## Predicting S1 & T1 Energies

In this notebook, the model run on the supercomputer is loaded and used to predict S1 and T1 excited state energies in TADF molecules


In [2]:
import torch
import torch.nn as nn
from torch.utils.data import Dataset, DataLoader
import torch.optim as optim
from torcheval.metrics import R2Score

from rdkit import Chem
from rdkit.Chem import AllChem

import matplotlib.pyplot as plt
import seaborn as sns

from tqdm import tqdm

import pandas as pd
import numpy as np

import random

from sklearn.metrics import mean_absolute_error, mean_squared_error

In [3]:
SEED = 23

random.seed(SEED)
np.random.seed(SEED)
torch.manual_seed(SEED)

<torch._C.Generator at 0x2613c534c50>

In [4]:
class MFDataset(Dataset):

    def __init__(self, fn, length = None):
        # Data Loading
        loaded_data = pd.read_csv(fn, sep ="\t", header=None)
        all_data = loaded_data[:length]
        self.data = all_data #Return all data as dataframe

        #Manipulate data using Pandas & RDkit
        all_data.columns = ["ID", "SMILES","LUMO", "HOMO", "E(S1)", "E(T1)"]
        filt_data = all_data.drop(columns = ["ID", "LUMO", "HOMO"])
        filt_data["MOL"] = filt_data["SMILES"].apply(lambda x: Chem.MolFromSmiles(x)) #Add column of Molecular objects

        def calculate_MFP(molecule):
            fp = AllChem.GetMorganFingerprintAsBitVect(molecule, 3, nBits=1024)
            nf = fp.ToList()
            return nf
        
        filt_data["MFP"] = filt_data["MOL"].apply(calculate_MFP)

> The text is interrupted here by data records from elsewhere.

(* ===== verification/Chain.v ===== *)
(** * Operations one after the other

    [database::apply_operation] and the loop of [_apply_transaction] (db_block.cpp):
    the evaluator of an operation is chosen by its tag and run.  What one operation
    needs of the chain to conserve value is kept by every other, so a transaction
    of any length keeps the books balanced. *)
From S2P Require Import Prelude Safe Asset Objects Pricing Database Ledger Vesting Balance Evaluator Sample Referral GameZone Exchange Financial Transfer Market Fills Margin Settle Book MarketOps Poc GreatRace Withdraw Votes.

(** ** What most operations leave alone *)
Definition transfers_pending (d : database) : Prop := map_Forall (λ _ t, t.(at_status) ≠ 2) d.(d_approved_transfers).(objs).
Record quiet (d d' : database) : Prop := {
  q_assets : d'.(d_assets) = d.(d_assets);
  q_bitasset : d'.(d_bitasset_data) = d.(d_bitasset_data);
  q_calls : d'.(d_call_orders) = d.(d_call_orders);
  q_clock : clock d' = clock d;
  q_transfers : transfers_pending d → transfers_pending d' }.
#[export] Instance quiet_preorder : PreOrder quiet.
Proof.
  split; [by split|]. intros d1 d2 d3 [A1 A2 A3 A4 A5] [B1 B2 B3 B4 B5]. split; [congruence..|auto].
Qed.
Lemma quiet_chain d d' : quiet d d' → chain_ok d → chain_ok d'.
Proof.
  intros [A1 A2 A3 A4 A5] [B1 B2 B3 B4 B5 B6]. split.
  - unfold assets_ok. by rewrite A1.
  - by apply A5.
  - unfold funds_ok. by rewrite A2.
  - unfold backed, backing_of. by rewrite A1, A2, A3.
  - unfold modern. by injection A4 as _ ->.
  - unfold linked, link_ok, bitasset_of. by rewrite A1, A2.
Qed.

(** The state a result carries, if it does. *)
Class HasState (A : Type) : Type := state_of : A → option database.
#[export] Instance state_database : HasState database := Some.
#[export] Instance state_pair {A B} `{!HasState A, !HasState B} : HasState (A * B) :=
  λ x, match state_of x.1 with Some d => Some d | None => state_of x.2 end.
#[export] Instance state_none {A} : HasState A | 100 := λ _, None.
(** The remote calls of these examples, with the arguments they pass.  A
    file argument is the name and the content of the open file; [tools] is
    the list of the ["type"] entries. *)
Inductive Call :=
  | FilesCreate (name content purpose : string)
  | FilesList
  | FilesRetrieve (id : string)
  | FilesDelete (id : string)
  | ModelsList
  | ModelsRetrieve (id : string)
  | AssistantsCreate (name instructions model_name : string)
      (tools : list string)
  | ThreadsCreate
  | ThreadMessagesCreate (thread_id message_role message_text : string)
  | ThreadRunsCreate (thread_id assistant_id : string)
  | AssistantsDelete (id : string)
  | SpeechCreate (model_name voice input : string).

Global Instance Call_eq_dec : EqDecision Call.
Proof. solve_decision. Defined.

(** The answers of the service: for each method, what it returns or raises
    after the calls made before.  Of an assistant, a thread and a run the
    code reads the [.id] only; of a speech answer, [.content]. *)
Record Service := {
  files_create : list Call -> string -> string -> string -> Exn + FileObject;
  files_list : list Call -> Exn + list FileObject;
  files_retrieve : list Call -> string -> Exn + FileObject;
  files_delete : list Call -> string -> Exn + unit;
  models_list : list Call -> Exn + list ModelInfo;
  models_retrieve : list Call -> string -> Exn + ModelInfo;
  assistants_create :
    list Call -> string -> string -> string -> list string -> Exn + string;
  threads_create : list Call -> Exn + string;
  thread_messages_create :
    list Call -> string -> string -> string -> Exn + unit;
  thread_runs_create : list Call -> string -> string -> Exn + string;
  assistants_delete : list Call -> string -> Exn + unit;
  speech_create : list Call -> string -> string -> string -> Exn + string
}.

Record World := {
  out : string;
  disk : gmap string string;
  calls : list Call
}.

Definition W (A : Type) : Type := World -> Result A * World.

Definition wret {A} (a : A) : W A := fun w => (Returned a, w).

Definition wbind {A B} (m : W A) (k : A -> W B) : W B :=
  fun w =>
    match m w with
    | (Returned a, w') => k a w'
    | (Raised e, w') => (Raised e, w')
    end.

Definition wraise {A} (e : Exn) : W A := fun w => (Raised e, w).

(** [try: body except Exception as e: handler(e)]. *)
Definition wtry_except {A} (body : W A) (handler : Exn -> W A) : W A :=
  fun w =>
    match body w with
    | (Returned a, w') => (Returned a, w')
    | (Raised e, w') => handler e w'
    end.

(** [try: body except Exception as e: handler(e) finally: cleanup].  The
    cleanup runs on every way out; when it raises, its exception is the one
    that leaves the statement. *)
Definition wtry_except_finally {A} (body : W A) (handler : Exn -> W A)
    (cleanup : W unit) : W A :=
  fun w =>
    match wtry_except body handler w with
    | (r, w1) =>
        match cleanup w1 with
        | (Returned _, w2) => (r, w2)
        | (Raised e, w2) => (Raised e, w2)
        end
    end.

Declare Scope world_scope.
Delimit Scope world_scope with world.
Notation "x <- m ;; k" := (wbind m (fun x => k))
  (at level 100, m at next level, right associativity) : world_scope.
Notation "m ;; k" := (wbind m (fun _ => k))
  (at level 100, right associativity) : world_scope.

(** [for x in xs: body(x)]. *)
Fixpoint wfor_each {A} (xs : list A) (body : A -> W unit) : W unit :=
  match xs with
  | [] => wret tt
  | x :: xs' => wbind (body x) (fun _ => wfor_each xs' body)
  end.

(** [print(text)]. *)
Definition wprint (text : string) : W unit :=
  fun w =>
    (Returned tt,
     {| out := out w +:+ (text +:+ nl); disk := disk w; calls := calls w |}).

(** [with open(path, "w") as f: f.write(content)], and the same with
    ["wb"]: the file is created or replaced. *)
Definition write_file (path content : string) : W unit :=
  fun w =>
    (Returned tt,
     {| out := out w; disk := <[path := content]> (disk w);
        calls := calls w |}).

Definition file_not_found (path : string) : Exn :=
  {| exn_class := Exception;
     exn_text := "[Errno 2] No such file or directory: '" +:+ path +:+ "'" |}.

(** [open(path, "rb")], as far as an upload reads the file: its content. *)
Definition open_rb (path : string) : W string :=
  fun w =>
    match disk w !! path with
    | Some content => (Returned content, w)
    | None => (Raised (file_not_found path), w)
    end.

(** [os.path.exists(path)]. *)
Definition os_path_exists (path : string) : W bool :=
  fun w => (Returned (bool_decide (is_Some (disk w !! path))), w).

(** [os.remove(path)]. *)
Definition os_remove (path : string) : W unit :=
  fun w =>
    match disk w !! path with
    | Some _ =>
        (Returned tt,
         {| out := out w; disk := delete path (disk w); calls := calls w |})
    | None => (Raised (file_not_found path), w)
    end.
(** [raw * scale + offset] in binary64. *)
Definition physical (scale offset : float) (raw : Z) : float :=
  PrimFloat.add (PrimFloat.mul (Num.of_Z raw) scale) offset.

(** The ten coefficients the calibration reads. *)
Record Coefficients := {
  Kmx : float; Ax : float; Kmy : float; Ay : float; Kmz : float; Az : float;
  Ke1 : float; Ae1 : float; Ke2 : float; Ae2 : float;
}.

(** The ten lookups, in the order [_from_binary] makes them. *)
Definition lookup_coefficients (c : pyval) : result Coefficients :=
  kmx ← coeff_get c "Kmx"; ax ← coeff_get c "Ax";
  kmy ← coeff_get c "Kmy"; ay ← coeff_get c "Ay";
  kmz ← coeff_get c "Kmz"; az ← coeff_get c "Az";
  ke1 ← coeff_get c "Ke1"; ae1 ← coeff_get c "Ae1";
  ke2 ← coeff_get c "Ke2"; ae2 ← coeff_get c "Ae2";
  Ok {| Kmx := kmx; Ax := ax; Kmy := kmy; Ay := ay; Kmz := kmz; Az := az;
        Ke1 := ke1; Ae1 := ae1; Ke2 := ke2; Ae2 := ae2 |}.

(** The frame with every channel calibrated and the timestamps as index. *)
Definition calibrated_frame (rs : list Bin.RawRecord) (k : Coefficients)
  : DataFrame := {|
  df_index := DatetimeIndex (map stamp rs);
  df_cols :=
    <["tick" := IntCol (map Bin.tick rs)]>
    (<["Bx" := FloatCol (map (fun r => physical (Kmx k) (Ax k) (Bin.Bx r)) rs)]>
    (<["By" := FloatCol (map (fun r => physical (Kmy k) (Ay k) (Bin.By r)) rs)]>
    (<["Bz" := FloatCol (map (fun r => physical (Kmz k) (Az k) (Bin.Bz r)) rs)]>
    (<["Ex" := FloatCol (map (fun r => physical (Ke1 k) (Ae1 k) (Bin.Ex r)) rs)]>
    (<["Ey" := FloatCol (map (fun r => physical (Ke2 k) (Ae2 k) (Bin.Ey r)) rs)]>
    (<["sync" := IntCol (map Bin.sync rs)]>
    (<["stage" := IntCol (map Bin.stage rs)]>
    (<["CRC" := IntCol (map Bin.CRC rs)]> ∅))))))));
|}.
(** The two model listeners of a presenter on [{repeater}.model.value],
    in the order of their declaration: [toggleCheckmark] for every change,
    [animateActivation] only for a change whose source is "settingAlter". *)
Definition valueListeners (source : option string) (value : V) (that : Presenter)
  : Presenter :=
  let container := toggleCheckmark value (p_item that) (p_container that) in
  let container :=
    if bool_decide (source = Some settingAlter)
    then animateActivation value (p_item that) container (p_activeStyle that)
    else container in
  {| p_item := p_item that; p_index := p_index that;
     p_container := container; p_activeStyle := p_activeStyle that |}.

(** The [onItemFocus] listener of every presenter of the repeater, run
    on one firing of the event. *)
Definition onItemFocus (presenters : list Presenter) (focusManager : FocusManager)
    (index : nat) : FocusManager :=
  fold_left (λ manager that, focusItem that manager (p_container that) index)
    presenters focusManager.

(** Successive calls of the [updateValue] invoker of one repeater. *)
Definition updateValues (values : list V) (state : Repeater * Menu * Element)
  : Repeater * Menu * Element :=
  fold_left (λ '(that, menu, container) value, updateValue that menu container value)
    values state.

End widget.

End qssMenu.

(** ** Event wiring of gpii.app.blurrable *)

Section blurrable_events.

Import blurrable.

(** The [onFocusLost] listener as the defaults bind it: it receives the
    component and its own [options.linkedWindowsGrades]. *)
Definition focusLostListener (focusedWindow : option BrowserWindow)
    (that : Component) : Component :=
  onFocusLost focusedWindow that (options_linkedWindowsGrades that).

(** A run of "blur" events; each comes with the window that holds the
    focus when the listener runs. *)
Definition focusLosses (focused : list (option BrowserWindow)) (that : Component)
  : Component :=
  fold_left (λ component focusedWindow, focusLostListener focusedWindow component)
    focused that.

End blurrable_events.

(** ** Sample data for the menu widget and the linked windows *)

Section samples.

Import restartWarning blurrable qssMenu.

Definition plainElement : Element := {| classes := ∅; attributes := ∅ |}.

Definition sizeRepeater (disabled : bool) : @Repeater string :=
  {| r_disabled := disabled; r_value := "small";
     r_disabledStyle := "disabled"; r_changes := [] |}.

Definition sizeMenu : Menu := {| closeDelay := 1200; timers := [] |}.

Definition sizePresenters : list (@Presenter string) :=
  [ {| p_item := "small"; p_index := 0; p_container := plainElement;
       p_activeStyle := "active" |};
    {| p_item := "medium"; p_index := 1; p_container := plainElement;
       p_activeStyle := "active" |};
    {| p_item := "large"; p_index := 2; p_container := plainElement;
       p_activeStyle := "active" |} ].

Definition qssComponent : Component :=
  {| options_gradeNames := ["gpii.app.qss"];
     options_linkedWindowsGrades := ["gpii.app.qssWidget"];
     onBlurFired := 0 |}.

Definition widgetComponent : Component :=
  {| options_gradeNames := ["gpii.app.qssWidget"];
     options_linkedWindowsGrades := ["gpii.app.qss"];
     onBlurFired := 0 |}.

Definition freshWindow : BrowserWindow :=
  {| gradeNames := None; blurListeners := 0 |}.

Definition magnifierChanges : list PendingChange :=
  [appChange "a" (VString "Magnifier") VNull;
   appChange "b" VUndefined (VString "Zoom Tool")].

Definition readerChanges : list PendingChange :=
  [appChange "c" (VString "Magnifier") VNull;
   appChange "d" (VString "Reader") VNull].

End samples.

(** ** Properties of the helpers *)

Section helpers.

Context {A : Type}.

Lemma find_if_nil (func : A → bool) : fluid.find_if [] func = None.
Proof. reflexivity. Qed.

Lemma find_if_cons (x : A) (rest : list A) (func : A → bool) :
  fluid.find_if (x :: rest) func
  = if func x then Some x else fluid.find_if rest func.
Proof. reflexivity. Qed.

Lemma found_find_if (source : list A) (func : A → bool) :
  fluid.found (fluid.find_if source func) = existsb func source.
Proof.
  induction source as [|x rest IH]; [done|].
  rewrite find_if_cons. simpl. destruct (func x); simpl; auto.
Qed.

Lemma found_find_if_true (source : list A) (func : A → bool) :
  fluid.found (fluid.find_if source func) = true
  ↔ ∃ x, x ∈ source ∧ func x = true.
Proof.
  rewrite found_find_if, existsb_exists.
  split; intros (x & H1 & H2); exists x; split; auto;
    by apply list_elem_of_In.
Qed.

Context `{EqDecision A}.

        mfps = np.array(filt_data["MFP"].tolist())
        #e_s1 = np.array(filt_data["E(S1)"])
        #e_t1 = np.array(filt_data["E(T1)"])

        energies = np.column_stack((filt_data["E(S1)"], filt_data["E(T1)"]))
        
        self.mfps = mfps #Vector of Morgan fingerprints (X by 1024)
        self.energies = energies # Matrix of S1 & T1 energies(X by 2)
        self.n_samples = filt_data.shape[0] #number of data_points

    def __getitem__(self, index):
        # dataset[0]

        return self.mfps[index], self.energies[index]

    def __len__(self):
        # Length of Dataset
        return self.n_samples

In [5]:
path = "./data/TADF_data_DL.txt" #location of data

full_dataset = MFDataset(path)

#Splitting dataset 8:1:1
total_size = len(full_dataset)
train_size = int(0.8*total_size)
validation_size = int(0.1*total_size)
test_size = total_size - (train_size + validation_size)

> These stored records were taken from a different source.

(** X7. [stop] looks at the [killed] flag only, which [kill] sets when the
    signal got through.  On a child that is not running (it could not be
    spawned, or it has exited by itself) every call of [stop] announces the
    stop with the pid ([undefined] when there is none), delivers no signal,
    raises nothing and registers one more exit listener; the flag stays
    unset, so the next call does the same again. *)
Theorem stop_without_running_process signal this child p s :
  sniffer s = Some this → snifferProcess this = Some child →
  procs s !! child = Some p → killed p = false → running p = false →
  render_pid None = "undefined" ∧
  ∃ s1 s2,
    Sniffer_stop signal s = (Ok tt, s1) ∧
    Sniffer_stop signal s1 = (Ok tt, s2) ∧
    trace s1 = trace s ++
      [ConsoleLog ("[" +:+ a_dateString (world (tick s))
                   +:+ "] Stopping tshark process with PID: "
                   +:+ render_pid (pid p));
       Kill child (default SIGTERM signal) false] ∧
    trace s2 = trace s1 ++
      [ConsoleLog ("[" +:+ a_dateString (world (tick s1))
                   +:+ "] Stopping tshark process with PID: "
                   +:+ render_pid (pid p));
       Kill child (default SIGTERM signal) false] ∧
    procs s2 !! child
      = Some (add_listener OnStopExit (add_listener OnStopExit p)).
Proof.
  intros Hs Hc Hp Hk Hr. split; [done|].
  destruct (Sniffer_stop signal s) as [r1 s1] eqn:E1.
  destruct (stop_acts _ _ _ _ _ _ _ E1 Hs Hc Hp Hk)
    as (-> & Htr1 & _ & Hprocs1).
  rewrite Hr in Htr1, Hprocs1. simpl in Htr1, Hprocs1.
  assert (sniffer s1 = Some this) as Hs1.
  { rewrite Sniffer_stop_unfold, Hs, Hc, Hp, Hk in E1. cbv zeta in E1.
    by simplify_eq. }
  assert (procs s1 !! child = Some (add_listener OnStopExit p)) as Hp1.
  { rewrite Hprocs1. apply list_lookup_insert_eq. by eapply lookup_lt_Some. }
  destruct (Sniffer_stop signal s1) as [r2 s2] eqn:E2.
  destruct (stop_acts _ _ _ _ _ _ _ E2 Hs1 Hc Hp1 Hk)
    as (-> & Htr2 & _ & Hprocs2).
  assert (running (add_listener OnStopExit p) = false) as Hr1 by exact Hr.
  rewrite Hr1 in Htr2, Hprocs2. simpl in Htr2, Hprocs2.
  exists s1, s2. split_and!; try done.
  rewrite Hprocs2. apply list_lookup_insert_eq. by eapply lookup_lt_Some.
Qed.

(** X8. A capture process that was started and then stopped carries both
    exit listeners.  When it ends by the signal (exit code [null]), the
    listener of [start] reports an error with code [null] on standard error,
    and then the listener of [stop] reports the signal on standard output;
    nothing else happens. *)
Theorem stopped_capture_is_reported_twice h p t sg s :
  procs s !! h = Some p → running p = true →
  listeners p = [OnStartError t; OnStartExit; OnStopExit] →
  proc_event (h, ProcExit None (Some sg)) s
  = (Ok tt,
     {| tick := S (S (tick s)); fs := fs s;
        procs := alter mark_exited h (procs s);
        sniffer := sniffer s; browserManager := browserManager s;
        trace := trace s ++
          [ConsoleError ("[" +:+ a_dateString (world (tick s))
                         +:+ "] Tshark process exited with error code: null");
           ConsoleLog ("[" +:+ a_dateString (world (S (tick s)))
                       +:+ "] Tshark process was stopped by signal: "
                       +:+ signal_name sg)] |}).
Proof.
  intros Hp Hr Hl. unfold proc_event. rewrite bind_gets. simpl.
  rewrite Hp, Hr. unfold update_proc. rewrite bind_modify, Hl.
  cbn [for_each on_exit]. rewrite bind_ret.
  unfold currentTime, console_error, console_log.
  rewrite !bind_assoc, bind_fresh, bind_ret. simpl.
  rewrite bind_emit, !bind_assoc, bind_fresh, bind_ret. simpl.
  rewrite bind_emit. simpl. by rewrite <-app_assoc.
Qed.

(** ** [BrowserManager] *)

(** X9. [close] never resets [this.browser]: on a manager that holds a
    browser, every call closes that browser again, whether or not the call
    before it failed. *)
Theorem close_twice_closes_twice manager b s r1 s1 r2 s2 :
  browserManager s = Some manager → browser manager = Some b →
  BrowserManager_close s = (r1, s1) →
  BrowserManager_close s1 = (r2, s2) →
  actions (trace s2) = actions (trace s) ++ [BrowserClose b; BrowserClose b].
Proof.
  intros Hm Hb E1 E2.
  apply BrowserManager_close_spec in E1 as (a1 & ([] & _) & _ & Hm1 & H1).
  apply BrowserManager_close_spec in E2 as (a2 & ([] & _) & _ & _ & H2).
  rewrite Hm1, Hm, Hb in H2. rewrite Hm, Hb in H1.
  destruct H1 as (-> & _). destruct H2 as (-> & _).
  rewrite eff_actions1, eff_actions0, <-app_assoc. done.
Qed.

(** X10. When the browser comes up without a page, [launch] closes it and
    throws ['No page available in the browser'], leaving the browser in
    [this.browser] and [null] in [this.page]: the [close] of the failure
    handler then closes the same browser a second time. *)
Theorem launch_without_page s this :
  browserManager s = Some this →
  (∀ k, a_error (world k) = None) →
  (∀ k, a_pages (world k) = 0%nat) →
  ∃ s1 s2,
    BrowserManager_launch s
      = (Throw "No page available in the browser", s1) ∧
    browserManager s1 = Some {| browser := Some (tick s); page := None |} ∧
    actions (trace s1) = actions (trace s) ++
      [Launch (tick s); Pages (tick s); BrowserClose (tick s)] ∧
    BrowserManager_close s1 = (Ok tt, s2) ∧
    actions (trace s2) = actions (trace s1) ++ [BrowserClose (tick s)].
Proof.
  intros Hm Hne Hnp.
  destruct (BrowserManager_launch s) as [r s1] eqn:E.
  pose proof E as E0.
  unfold BrowserManager_launch, this_browserManager in E.
  rewrite bind_assoc, bind_gets, Hm, bind_ret, bind_gets in E.
  apply bind_external in E as (sa & Sa & E); [|done].
  rewrite Hne, bind_modify in E.
  apply bind_external in E as (sb & Sb & E); [|done].
  rewrite Hne in E. cbv zeta in E. rewrite Hnp, bind_modify in E.
  rewrite bool_decide_eq_false_2 in E by lia.
  apply bind_external in E as (sc & Sc & E); [|done].
  rewrite Hne in E. unfold throw in E. simplify_eq.
  assert (browserManager s1
          = Some {| browser := Some (tick s); page := None |}) as Hm1.
  { by destruct Sc as (_ & _ & _ & _ & ->). }
  destruct (BrowserManager_close s1) as [r2 s2] eqn:E2.
  exists s1, s2.
  apply suspended_acts in Sa, Sb, Sc. simpl in Sb, Sc.
  pose proof E2 as E2'.
  apply BrowserManager_close_spec in E2' as (a2 & ([] & _) & _ & _ & H2).
  rewrite Hm1 in H2. simpl in H2. destruct H2 as (-> & _ & H2).
  rewrite Hne in H2. subst r2.
  split_and!; try done.
  by rewrite Sc, Sb, Sa, <-!app_assoc.
Qed.

(** X11. When [puppeteer.launch] itself fails, [this.browser] is still
    [null]: [launch] throws that error after the one call, and the [close]
    of the failure handler does nothing. *)
Theorem failed_launch_leaves_nothing_to_close s e :
  browserManager s = Some new_BrowserManager →
  a_error (world (tick s)) = Some e →
  ∃ s1,
    BrowserManager_launch s = (Throw e, s1) ∧
    actions (trace s1) = actions (trace s) ++ [Launch (tick s)] ∧
    browserManager s1 = Some new_BrowserManager ∧
    BrowserManager_close s1 = (Ok tt, s1).
Proof.
  intros Hm He.
  destruct (BrowserManager_launch s) as [r s1] eqn:E.
  unfold BrowserManager_launch, this_browserManager in E.
  rewrite bind_assoc, bind_gets, Hm, bind_ret, bind_gets in E.
  apply bind_external in E as (sa & Sa & E); [|done].
  rewrite He in E. destruct E as [-> ->].
  assert (browserManager sa = Some new_BrowserManager) as Hm1.
  { destruct Sa as (_ & _ & _ & _ & ->). exact Hm. }
  exists sa. split_and!; [done|by apply suspended_acts|done|].
  unfold BrowserManager_close, this_browserManager.
  by rewrite bind_assoc, bind_gets, Hm1, bind_ret.
Qed.

(** ** The failure handler *)

Lemma grown_Sniffer_stop signal : lasting grown (Sniffer_stop signal).
Proof.
  intros s r s' E. rewrite Sniffer_stop_unfold in E.
  repeat case_match; cbv zeta in E; simplify_eq; try reflexivity.
  eexists. reflexivity.
Qed.

Lemma grown_run_catch_tail this number :
  lasting grown
    (let* manager := gets browserManager in
     when (bool_decide (is_Some manager)) BrowserManager_close >>
     cleanFiles (artifacts (outputDir this) number) >>
     let* capture := gets sniffer in
     when (bool_decide (is_Some capture)) (Sniffer_stop None)).
Proof.
  pose proof lenient_grown as HG.
  apply (lasting_bind _ HG); [apply (lasting_gets _ HG)|intros manager].
  apply (lasting_bind _ HG);
    [apply (lasting_when _ HG), (lasting_close _ HG)|intros _].
  apply (lasting_bind _ HG); [apply (lasting_cleanFiles _ HG)|intros _].
  apply (lasting_bind _ HG); [apply (lasting_gets _ HG)|intros capture].
  apply (lasting_when _ HG), grown_Sniffer_stop.
Qed.

(** X12. Whatever made the [try] block fail, the failure handler first
    prints [Error during experiment <n>: <message>] on standard error, with
    the repetition counted from 1, before it does anything else and
    whatever becomes of its cleanup. *)
Theorem failure_is_reported_first this number message s r s' :
  run_catch this number message s = (r, s') →
  ∃ more,
    trace s' = trace s ++
      ConsoleError ("Error during experiment " +:+ pretty (number + 1)%nat
                    +:+ ": " +:+ message) :: more.
Proof.
  unfold run_catch. cbv zeta. unfold console_error. rewrite bind_emit.
  intros E. apply grown_run_catch_tail in E as [more Hmore].
  exists more. simpl in Hmore. by rewrite Hmore, <-app_assoc.
Qed.

(** X13. When the handler returns and the capture object of the run holds
    a process that is not marked as killed, the last thing the handler has
    done is to send SIGTERM to that process. *)
Theorem handler_stops_the_capture this number message capture child p s s' :
  run_catch this number message s = (Ok tt, s') →
  sniffer s = Some capture → snifferProcess capture = Some child →
  procs s !! child = Some p → killed p = false →
  ∃ sent before, trace s' = before ++ [Kill child SIGTERM sent].
Proof.
  intros E Hs Hc Hp Hk. pose proof lenient_spared as HS.
  unfold run_catch in E. cbv zeta in E.
  unfold console_error in E. rewrite bind_emit, bind_gets in E.
  apply bind_Ok in E as ([] & s1 & E1 & E).
  apply (lasting_when _ HS _ _ (lasting_close _ HS)) in E1 as SP.
  apply bind_Ok in E as ([] & s2 & E2 & E).
  go_on HS SP (lasting_cleanFiles _ HS _ _ _ _ E2).
  destruct SP as [Hun Hs2]. simpl in Hun, Hs2.
  destruct (Hun _ _ Hp) as (p' & Hp' & Hk'). rewrite Hk in Hk'.
  rewrite Hs in Hs2.
  rewrite bind_gets, Hs2 in E. simpl in E.
  destruct (stop_acts _ _ _ _ _ _ _ E Hs2 Hc Hp' Hk') as (_ & Htr & _).
  eexists _, (trace s2 ++ [_]). rewrite Htr, <-app_assoc. reflexivity.
Qed.

Lemma bind_Throw {A B} (m : M A) (f : A → M B) s e s1 :
  m s = (Throw e, s1) → bind m f s = (Throw e, s1).
Proof. unfold bind. by intros ->. Qed.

train_dataset, val_dataset, test_dataset = torch.utils.data.random_split(full_dataset, [train_size, validation_size, test_size])

#Create DataLoaders for training, validation, & testing
bs = 32

train_dataloader = DataLoader(train_dataset, batch_size = bs, shuffle = True)
val_dataloader = DataLoader(val_dataset, batch_size = bs, shuffle = False)
test_dataloader = DataLoader(test_dataset, batch_size = bs, shuffle = False)

In [6]:
#Layers building block
class MLP(nn.Module):
    def __init__(self, in_feature, out_feature, dropout):
        super().__init__()
        self.in_feature = in_feature
        self.dropout = dropout
        self.Linear=nn.Linear(in_feature,out_feature)
        self.dropout = nn.Dropout(p=self.dropout)
        self.activation = nn.ReLU()

    def forward(self, x):
        skip_x = x
        x = self.Linear(x)
        x = self.dropout(x)
        x = x+skip_x
        x = self.activation(x)

        return x

#Fingerprint MLP model
class FpMLP(nn.Module):
    def __init__(self, args):
        super(FpMLP, self).__init__()

        # Argument Define
        self.dim_of_fp = args["fp_dim"]
        self.dim_of_Linear = args["hidden_dim"]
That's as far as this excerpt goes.